Still, that doesn’t negate my responsibility. Though it’s usually not my first thought when the door bell rings, God is definitely there in the eyes of every person I face when I open our door. God stands there and asks me to help, to do something, however token that “something” must be, however unremarkably I deliver. This I believe — this we believe — and this gives us the drive and the joy to continue, even when the scope so far exceeds our resources.

Tomorrow I will likely open the door to find more Cubans. Hopefully we will be able to accept them – to give them clean beds, hot showers, warm food, clothes, toiletries, safety. Possibly, we won’t.
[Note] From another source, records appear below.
(** A chunk that makes [add_chunk] panic, and one that joins its group. *)
Lemma add_chunk_wf_witness :
  ∃ c1 c2 g,
    add_chunk (H := release) (mkChunkedData 0 5 2 []) (Chunker_new tt 1) =
      (c1, Panic (E := VeqError)) ∧ map_Forall (@group_wf release) (chunk_groups c1) ∧
    add_chunk (H := release) (mkChunkedData 0 1 2 [x01]) c1 = (c2, Ok (E := VeqError) tt) ∧
    chunk_groups c2 !! 0%N = Some g ∧ @group_wf release 0 g ∧ size (chunk_groups c2) ≤ 10.
Proof.
  assert (map_Forall (@group_wf release) (chunk_groups (Chunker_new tt 1))) as H0 by done.
  eexists _, _, _. split; [by vm_compute|].
  edestruct (@add_chunk_wf release unit VeqError (Chunker_new tt 1) _ (mkChunkedData 0 5 2 []) _ H0
    eq_refl) as (H1 & _).
  split; [exact H1|]. split; [by vm_compute|]. split; [by vm_compute|].
  edestruct (@add_chunk_wf release unit VeqError _ _ (mkChunkedData 0 1 2 [x01]) _ H1 eq_refl)
    as (H2 & _ & H3).
  split; [apply H2; by vm_compute|]. apply H3; [by vm_compute|by vm_compute; lia].
Defined.

(** An empty message has no chunks: [send] returns [Ok], hands nothing to the delegate,
    and the message never arrives. *)
Theorem empty_message_lost `{Platform, Codec ChunkedData} {D} `{Bidirectional D} (c : Chunker D) :
  (0 < chunk_size c)%N → (current_group c + 1 < u64_modulus)%N →
  Chunker_send [] c = (with_current_group (current_group c + 1) c, Ok tt).
Proof.
  intros Hn Hg. unfold Chunker_send, chunks, send_write_group. unfold_monad.
  rewrite decide_False by lia. simpl. by rewrite u64_add_small.
Qed.
(* ===== verification/SessionProps.v ===== *)
(** * Properties of the sessions

    Delivery, waking of readers, heartbeat and keepalive of established sessions,
    and what an adversary or a failure does to pending ones. *)

From S2P Require Import Prelude Std Externals Layout Engine SnowTypes Transport Session SessionFacts Concrete.

(** ** Established sessions *)

(** The sessions at the two ends of a handshake deliver in order over a lossy
    network: every message sent is put on the wire in one packet, and whichever of
    the packets arrive in order, exactly their messages are queued at the other
    end, in order. *)
Theorem lossy_in_order_delivery `{Crates, !CratesLaws} (sA sB : Session) (rtA rtB : Runtime)
    (cA cB : SessionCore) (last : option N) (ds : list bytes) :
  cores rtA !! s_core sA = Some cA → dead cA = false → chan_open (outgoing rtA) = true →
  cores rtB !! s_core sB = Some cB → chan_open (messages cB) = true →
  sealed_for (stateless (transport cA)) (stateless (transport cB)) →
  window_at last cB → is_newer last (next_nonce (transport cA)) = true →
  (next_nonce (transport cA) + N.of_nat (length ds) ≤ u64_max)%N →
  Forall (λ d, length d + 44 ≤ noise_max) ds →
  ∃ rtA' ps, send_all_messages sA ds rtA = (rtA', Ok tt) ∧ length ps = length ds ∧
    chan_contents (outgoing rtA') = chan_contents (outgoing rtA) ++ ps ∧
    ∀ sub, sub `sublist_of` zip ps ds →
      ∃ rtB' cB', handle_all sB sub.*1 rtB = (rtB', Ok tt) ∧
        cores rtB' !! s_core sB = Some cB' ∧
        chan_contents (messages cB') = chan_contents (messages cB) ++ sub.*2.
Proof.
  intros HcA Hdead HoA HcB HoB Hseal Hwin Hn Hmax Hds.
  destruct (send_all_messages_Ok sA ds rtA cA _ HcA Hdead HoA Hseal Hmax Hds)
    as (rtA' & ps & Hsend & Hlen & _ & Hcont & Hnum).
  exists rtA', ps. split_and!; [assumption..|]. intros sub Hsub.
  destruct (handle_all_sub sB _ _ sub rtB cB last Hnum Hsub HcB HoB Hwin Hn)
    as (rtB' & cB' & Hh & Hc' & _ & Hcont'). by exists rtB', cB'.
Qed.

(** A runtime of the concrete crates with one established session, at location 0. *)
Definition demo_core : @SessionCore crates :=
  @mkSessionCore crates (@from_stateless engine demo_key) true false ∅
    (@chan_new bytes (list_channel bytes)).
Definition demo_runtime : @Runtime crates :=
  @mkRuntime crates (@chan_new Outgoing (list_channel Outgoing)) ∅ {[ 0%N := demo_core ]} [] 1.
Definition demo_session : Session := mkSession 7 (SocketAddrV4 1 2) 0.

Lemma lossy_in_order_delivery_witness :
  ∃ rtA' ps, @send_all_messages crates demo_session [[x01]; [x02]; [x03]] demo_runtime
      = (rtA', Ok tt) ∧ length ps = 3 ∧
    ∀ sub, sub `sublist_of` zip ps [[x01]; [x02]; [x03]] →
      ∃ rtB' cB', handle_all demo_session sub.*1 demo_runtime = (rtB', Ok tt) ∧
        cores rtB' !! 0%N = Some cB' ∧ (messages cB').2 = sub.*2.
Proof.
  destruct (@lossy_in_order_delivery crates crates_laws demo_session demo_session demo_runtime
    demo_runtime demo_core demo_core None [[x01]; [x02]; [x03]])
    as (rtA' & ps & Hsend & Hlen & _ & Hall).
  - done.
  - done.
  - done.
  - done.
  - done.
  - apply engine_sealed_for.
  - done.
  - done.
  - by vm_compute.
  - pose proof noise_max_N. repeat constructor; simpl; lia.
  - exists rtA', ps. split_and!; [exact Hsend|exact Hlen|exact Hall].
Defined.

(** On a dead session nothing passes: [send] fails before anything is sealed,
    [recv] gives no future, and polling a future made earlier reports the
    disconnection, leaving the messages that were queued unread. *)
Theorem dead_session_operations `{Crates, !CratesLaws} (s : Session) (r : Receiving)
    (rt : Runtime) (c : SessionCore) (d : bytes) (fresh : N) (w : Waker) :
  cores rt !! s_core s = Some c → dead c = true → r_core r = s_core s →
  Session_send s d rt = (rt, Err (Anyhow "Can't send because am dead")) ∧
  Session_recv (E := Error) s fresh rt = (rt, Ok None) ∧
  Receiving_poll (E := Error) r w rt = (rt, Ok (Ready (inr tt))).
Proof.
  intros Hc Hdead Hr.
  unfold Session_send, Session_recv, Session_is_dead, Receiving_poll, poll_dead. rewrite Hr.
  split_and!; erewrite M_bind_step by (by apply on_core_gets); by rewrite Hdead.
Qed.

Definition dead_runtime : @Runtime crates :=
  @set_core crates 0 (@with_messages crates (true, [[x01]]) (@with_dead crates true demo_core))
    demo_runtime.

Lemma dead_session_operations_witness :
  @Session_send crates demo_session [x01] dead_runtime =
    (dead_runtime, Err (Anyhow "Can't send because am dead")) ∧
  @Session_recv crates Error demo_session 5 dead_runtime = (dead_runtime, Ok None) ∧
  @Receiving_poll crates Error (mkReceiving 0 3) 9 dead_runtime =
    (dead_runtime, Ok (Ready (inr tt))).
Proof.
  by apply (@dead_session_operations crates crates_laws demo_session (mkReceiving 0 3)
    dead_runtime (@with_messages crates (true, [[x01]]) (@with_dead crates true demo_core))).
Defined.

Section polling.
Context `{Crates, !CratesLaws}.

Lemma poll_try_recv_empty {E} r rt c :
  cores rt !! r_core r = Some c → chan_contents (messages c) = [] →
  poll_try_recv (E := E) r rt = (rt, Ok None).
Proof.
  intros Hc Hempty. unfold poll_try_recv.
  pose proof (chan_try_recv_contents (messages c)) as Htry. rewrite Hempty in Htry.
  erewrite on_core_eq; [|exact Hc|by rewrite Htry].
  rewrite set_core_id; [done|]. rewrite Hc. by destruct c.
Qed.
(** ** The table machine *)

(** What a packet makes of the entry of its identifier; [loc] is the next location
    of the runtime. *)
Definition next_slot `{Crates} (loc : N) (src : SocketAddr) (packet : SessionPacket)
    (sl : option Slot) : option Slot :=
  match sl with
  | Some (SPoker p) =>
      match deserialize (sp_data packet) with
      | Some (HandshakeInitiation i) =>
          match response (psp_responder (pd_session p)) i with
          | Ok (t, _) => Some (SResponder (responding loc src p t))
          | _ => None
          end
      | _ => sl
      end
  | Some (SInitiator p) =>
      match deserialize (sp_data packet) with
      | Some (HandshakeResponse r) =>
          match receive_response (psi_initiator (pd_session p)) r with
          | Ok (ResponseOk _) =>
              Some (SEstablished (pd_one_time_id p) (mkSession (sp_id packet) src loc))
          | Ok (ResponseErr i) =>
              Some (SInitiator (with_session (mkPendingSessionInitiator
                (psi_handle (pd_session p)) None None (sp_id packet) i) p))
          | _ => None
          end
      | _ => sl
      end
  | Some (SResponder p) =>
      let '(t, k) := heard (sp_data packet) (psr_transport (pd_session p)) in
      if k : bool
      then Some (SEstablished (pd_one_time_id p)
             (mkSession (sp_id packet) (psr_remote_addr (pd_session p)) loc))
      else Some (SResponder (with_session (with_psr_transport t (pd_session p)) p))
  | Some (SEstablished _ _) => sl
  | None => None
  end.

Section refinement.
Context `{Crates, !CratesLaws}.
Implicit Types (w : World) (T : Table) (src : SocketAddr) (packet : SessionPacket).
(* ===== verification/Steps.v ===== *)
(** * Operations that overlap

    The operations of a handler, cut where another party can come in between: a [Proc]
    is an operation as the sequence of its accesses to what is shared, each a section
    under one lock or one access to a cell, a channel or the runtime.  Operations that
    have started are a pool, and a schedule says which of them makes its next access.
    [solo_event] shows that an operation that runs without others is the operation of
    [Handler].

    A section under the lock of a map is one step, with two exceptions, which allow
    more than the lock does: a packet of an established session and a send await inside
    the section, and are cut at each of their accesses. *)

From S2P Require Import Prelude Std Externals SnowTypes Session Handler Reachable.

(** ** Processes *)

Section processes.
Context `{Crates}.

(** What is left of an operation: its outcome, or its next access and what it does
    with the outcome of the access. *)
Inductive Proc (A : Type) : Type :=
  | Done (r : outcome Error A)
  | Step (B : Type) (m : M World Error B) (k : outcome Error B → Proc A).
#[global] Arguments Done {A} r.
#[global] Arguments Step {A B} m k.

(** [p.await?] followed by [f]. *)
Fixpoint proc_bind {A B} (f : A → Proc B) (p : Proc A) : Proc B :=
  match p with
  | Done (Ok a) => f a
  | Done (Err e) => Done (Err e)
  | Done Panic => Done Panic
  | Done Pending => Done Pending
  | Done OutOfFuel => Done OutOfFuel
  | Step m k => Step m (λ r, proc_bind f (k r))
  end.

(** The outcome of [p] as a value. *)
Fixpoint proc_catch {A} (p : Proc A) : Proc (outcome Error A) :=
  match p with
  | Done r => Done (Ok r)
  | Step m k => Step m (λ r, proc_catch (k r))
  end.

(** One access. *)
Definition access {A} (m : M World Error A) : Proc A := Step m Done.

(** The process without any other. *)
Fixpoint solo {A} (p : Proc A) : M World Error A := λ w,
  match p with
  | Done r => (w, r)
  | Step m k => let '(w', r) := m w in solo (k r) w'
  end.

#[global] Instance Proc_ret : MRet Proc := λ A a, Done (Ok a).
#[global] Instance Proc_bind : MBind Proc := λ A B f p, proc_bind f p.

Definition proc_attempt {A} (p : Proc A) : Proc (A + Error) :=
  r ← proc_catch p;
  match r with
  | Ok a => mret (inl a)
  | Err e => mret (inr e)
  | Panic => Done Panic
  | Pending => Done Pending
  | OutOfFuel => Done OutOfFuel
  end.

Definition proc_log_err (p : Proc unit) : Proc unit := proc_attempt p;; mret tt.
End processes.

(** ** The operations of the runtime *)

Section runtime_steps.
Context `{Crates}.

Definition rt {A} (m : M Runtime Error A) : Proc A := access (on_runtime m).

(** [Session_new]: nobody else has the shared parts before the first task is spawned. *)
Definition new_core (t : LossyTransportState) : M Runtime Error N :=
  core ← alloc;
  modify (λ rt, with_cores (<[core := mkSessionCore t true false ∅ chan_new]> (cores rt)) rt);;
  mret core.

Definition Session_new_steps (id : SessionId) (remote_addr : SocketAddr)
    (t : LossyTransportState) : Proc Session :=
  Done (ok_or BincodeError (serialize Keepalive));;
  core ← rt (new_core t);
  rt (spawn (KeepaliveTask id remote_addr core));;
  rt (spawn (HeartbeatTask core));;
  mret (mkSession id remote_addr core).

Definition Session_handle_incoming_steps (s : Session) (packet : SessionPacket) : Proc unit :=
  raw ← Done (ok_or BincodeError (deserialize (sp_data packet)));
  match raw with
  | HandshakePoke => mret tt
  | HandshakeInitiation _ => mret tt
  | HandshakeResponse _ => mret tt
  | Encrypted encrypted =>
      data ← rt (on_core (s_core s) (get_transport (decrypt encrypted)));
      message ← Done (ok_or BincodeError (deserialize data));
      match message with
      | Keepalive => rt (on_core (s_core s) (modify (with_heartbeat true)))
      | Payload data =>
          rt (on_core (s_core s) (queue_message data));;
          w ← rt (on_core (s_core s) pop_waker);
          rt (wake_option w)
      end
  end.
(* ===== verification/Interleaving.v ===== *)
(** * Handlers whose operations overlap

    What holds of a handler under every schedule of [Steps]: operations start at any
    time, and their accesses interleave in any order.  The table of [Table] is not kept
    (an identifier can get a second entry while a packet is processed), but what an
    entry points to is its own, a connection is in one place, and no session that is
    alive is lost.

    The proof gives every process the connections and the sessions it has in its hands
    ([safe]): what it took out of a map it alone can put back. *)

From S2P Require Import Prelude Std Externals SnowTypes Transport Session SessionFacts Concrete SessionProps.
From S2P Require Import Handler Table HandlerFacts Reachable HandlerProps Steps.

(** ** What is somewhere once *)

Section linear.
Context {P A : Type} `{EqDecision P}.
Implicit Types (f g : P → option A) (x y : P) (a : A) (h : list A).

(** Every [a] is in one place of [f], or once in [h]. *)
Definition linear f h : Prop :=
  (∀ x y a, f x = Some a → f y = Some a → x = y) ∧
  (∀ x a, f x = Some a → a ∉ h) ∧ NoDup h.

Definition updated f x (v : option A) g : Prop :=
  ∀ y, g y = if decide (y = x) then v else f y.

Lemma linear_same f g h : (∀ y, g y = f y) → linear f h → linear g h.
Proof. intros Hg (H1 & H2 & H3). split_and!; [| |done]; intros *; rewrite ?Hg; eauto. Qed.

Lemma linear_drop f h1 h : linear f (h1 ++ h) → linear f h.
Proof.
  intros (H1 & H2 & H3). split_and!; [done| |by apply NoDup_app in H3 as (_ & _ & ?)].
  intros x a Hx Hin. apply (H2 x a Hx). set_solver.
Qed.

Lemma linear_perm f h1 h2 : h1 ≡ₚ h2 → linear f h1 → linear f h2.
Proof.
  intros Hp (H1 & H2 & H3). split_and!; [done| |by rewrite <- Hp].
  intros x a Hx. rewrite <- Hp. by apply (H2 x).
Qed.

(** What is taken out of its place is in hand. *)
Lemma linear_take f g x v h :
  updated f x None g → f x = v → linear f h → linear g (option_list v ++ h).
Proof.
  intros Hg Hx (H1 & H2 & H3). split_and!.
  - intros y z a. rewrite !Hg. repeat case_decide; naive_solver.
  - intros y a. rewrite Hg. case_decide; [done|]. intros Hy [Hin|Hin]%elem_of_app.
    + destruct v; simpl in Hin; [|by apply elem_of_nil in Hin].
      apply list_elem_of_singleton in Hin as ->. naive_solver.
    + by apply (H2 y a).
  - destruct v as [a|]; simpl; [|done]. apply NoDup_cons. split; [by apply (H2 x)|done].
Qed.

(** What is in hand can be put anywhere; what was there is in hand then. *)
Lemma linear_put f g x u v h :
  updated f x u g → f x = v → linear f (option_list u ++ h) → linear g (option_list v ++ h).
Proof.
  intros Hg Hx (H1 & H2 & H3). assert (NoDup h) as Hh by by apply NoDup_app in H3 as (_ & _ & ?).
  split_and!.
  - intros y z a. rewrite !Hg. repeat case_decide; try naive_solver; intros Hy Hz; exfalso.
    + apply (H2 z a Hz). rewrite Hy. simpl. left.
    + apply (H2 y a Hy). rewrite Hz. simpl. left.
  - intros y a. rewrite Hg. intros Hy [Hin|Hin]%elem_of_app.
    + destruct v as [b|]; simpl in Hin; [|by apply elem_of_nil in Hin].
      apply list_elem_of_singleton in Hin as ->. case_decide as Hyx.
      * apply (H2 x b Hx). rewrite Hy. simpl. left.
      * apply Hyx. by eapply H1.
    + case_decide as Hyx; [|apply (H2 y a Hy); set_solver].
      rewrite Hy in H3. simpl in H3. by apply NoDup_cons in H3 as [? _].
  - destruct v as [b|]; simpl; [|done]. apply NoDup_cons. split; [|done].
    intros Hin. apply (H2 x b Hx). set_solver.
Qed.
(* ===== verification/Connection.v ===== *)
(** * Two handlers connect

    The handshake of two handlers over the network, packet by packet, up to two
    established sessions that are the two ends of one noise session. *)

From S2P Require Import Prelude Std Externals Layout Engine SnowTypes Transport Session SessionFacts Concrete SessionProps Handler Table HandlerFacts Reachable HandlerProps.

(** ** The tasks of pending sessions *)

Section handshake_tasks.
Context `{Crates, !CratesLaws}.
Implicit Types (w : World) (T : Table) (rt : Runtime).

Lemma send_each_eq {E} addrs p rt :
  chan_open (outgoing rt) = true →
  ∃ o, send_each (E := E) addrs p rt = (with_outgoing o rt, Ok tt) ∧ chan_open o = true ∧
    chan_contents o = chan_contents (outgoing rt) ++ ((λ a, (a, p, 64%N)) <$> addrs).
Proof.
  revert rt. induction addrs as [|a addrs IH]; intros rt Hopen; simpl.
  - exists (outgoing rt). rewrite app_nil_r. by destruct rt.
  - destruct (chan_send_open (a, p, 64%N) (outgoing rt) Hopen) as (Hok & Ho & Hc).
    destruct (IH (with_outgoing (chan_send (a, p, 64%N) (outgoing rt)).1 rt) Ho)
      as (o & Hrest & Ho' & Hc').
    exists o. split_and!; [|done|].
    + unfold log_err, send_out. unfold mbind at 1, M_bind at 1.
      destruct (chan_send _ _) as [o1 sent]. simpl in *. subst sent. by rewrite Hrest.
    + rewrite Hc'. simpl. rewrite Hc. by rewrite <- app_assoc.
Qed.

(** The addresses and the message of a retransmission task. *)
Definition task_message (t : Task) : option (SessionId * list SocketAddr * RawMessage) :=
  match t with
  | PokeTask id addrs => Some (id, elements addrs, HandshakePoke)
  | InitiateTask id addrs i => Some (id, elements addrs, HandshakeInitiation i)
  | RespondTask id addr r => Some (id, [addr], HandshakeResponse r)
  | _ => None
  end.

(** A turn of a retransmission task puts its message on the wire, once for each of
    its addresses, and changes nothing else. *)
Lemma handshake_task_eq l t id addrs m w :
  tasks (runtime w) !! l = Some t → task_message t = Some (id, addrs, m) →
  (id < 256 ^ 16)%N → wf m → length (raw_bytes m) ≤ noise_max →
  chan_open (outgoing (runtime w)) = true →
  ∃ o p data, on_runtime (run_task l) w = (with_runtime (with_outgoing o (runtime w)) w, Ok tt) ∧
    chan_open o = true ∧ sp_id p = id ∧ deserialize (sp_data p) = Some m ∧
    serialize p = Some data ∧ deserialize data = Some p ∧
    chan_contents o = chan_contents (outgoing (runtime w)) ++ ((λ a, (a, p, 64%N)) <$> addrs).
Proof.
  intros Hl Ht Hid Hwf Hlen Hopen. pose proof noise_max_N.
  destruct (codec_roundtrip m Hwf) as (d & Hd & Hde). pose proof (raw_length _ _ Hd).
  destruct (codec_roundtrip (mkSessionPacket id d)) as (data & Hdata & Hdatade).
  { split; [done|]. unfold bytes_wf, u64_modulus. simpl. lia. }
  destruct (send_each_eq (E := Error) addrs (mkSessionPacket id d) (runtime w) Hopen)
    as (o & Hsend & Ho & Hc).
  exists o, (mkSessionPacket id d), data.
  split_and!; [|exact Ho|reflexivity|exact Hde|exact Hdata|exact Hdatade|].
  - unfold on_runtime, zoom, run_task. rewrite Hl.
    assert (task_tick t (runtime w) = (with_outgoing o (runtime w), Ok true)) as ->; [|done].
    assert (task_tick t = handshake_tick (E := Error) id addrs m) as ->.
    { destruct t; simpl in Ht; try discriminate Ht; injection Ht as <- <- <-; reflexivity. }
    unfold handshake_tick. rewrite Hd. unfold mbind at 1, M_bind at 1. simpl.
    by erewrite M_bind_step by exact Hsend.
  - exact Hc.
Qed.

(** So the message is on the wire to each of the addresses. *)
Lemma sent_to_each (old : list Outgoing) addrs p a :
  a ∈ addrs → (a, p, 64%N) ∈ old ++ ((λ a, (a, p, 64%N)) <$> addrs).
Proof. intros Ha. apply elem_of_app. right. apply list_elem_of_fmap. eauto. Qed.
End handshake_tasks.

(** ** One packet at a consistent handler *)

Section packets.
Context `{Crates, !CratesLaws}.
Implicit Types (w : World) (T : Table).

Lemma handle_incoming_packet src data packet w :
  deserialize data = Some packet → handle_incoming src data w = dispatch src packet w.
Proof. intros Hd. unfold handle_incoming, mbind, M_bind, lift. by rewrite Hd. Qed.

Lemma dispatch_initiation src packet w T p i t r :
  world_ok w T → pokers w !! sp_id packet = Some p →
  deserialize (sp_data packet) = Some (HandshakeInitiation i) →
  response (psp_responder (pd_session p)) i = Ok (t, r) →
  let rt := aborted (psp_handle (pd_session p)) (runtime w) in
  dispatch (E := Error) src packet w =
    (with_responders (<[sp_id packet := responding (next_loc (runtime w)) src p t]> (responders w))
       (with_runtime (spawned rt (RespondTask (sp_id packet) src r))
          (without_poker (sp_id packet) w)), Ok tt).
Proof.
  intros [HR Htab] Hp Hd Hresp. assert (T !! sp_id packet = Some (SPoker p)) as Hid by (by apply HR).
  destruct (to_slot _ _ _ Htab _ _ Hid) as (Hpid & Hw & _).
  erewrite dispatch_eq by done. rewrite Hid.
  rewrite (handle_poker_initiation _ _ _ _ i Hw Hd), Hresp. by rewrite Hpid.
Qed.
But, tomorrow, whether I turn those Cubans away or admit them into the house, I can make them feel like more than a burden, grudgingly shouldered or hurriedly shrugged off. If there’s no room for them, I can hear out their stories, let them know their journey matters to me, before closing the door. Maybe I’ll let them use our bathroom, give them a few of the sandwiches saved for the day laborers. I can give them bus tickets to get to a shelter. I can look them in the eyes and tell them God will be with them. And that last bit is a fact, for sure and for certain: as I recall, there wasn’t room at the inn for Him either – He too, will be on his way to the stable if He isn’t already there.

 

Houston Catholic Worker, Vol. XXXV, No. 1, January-February 2016.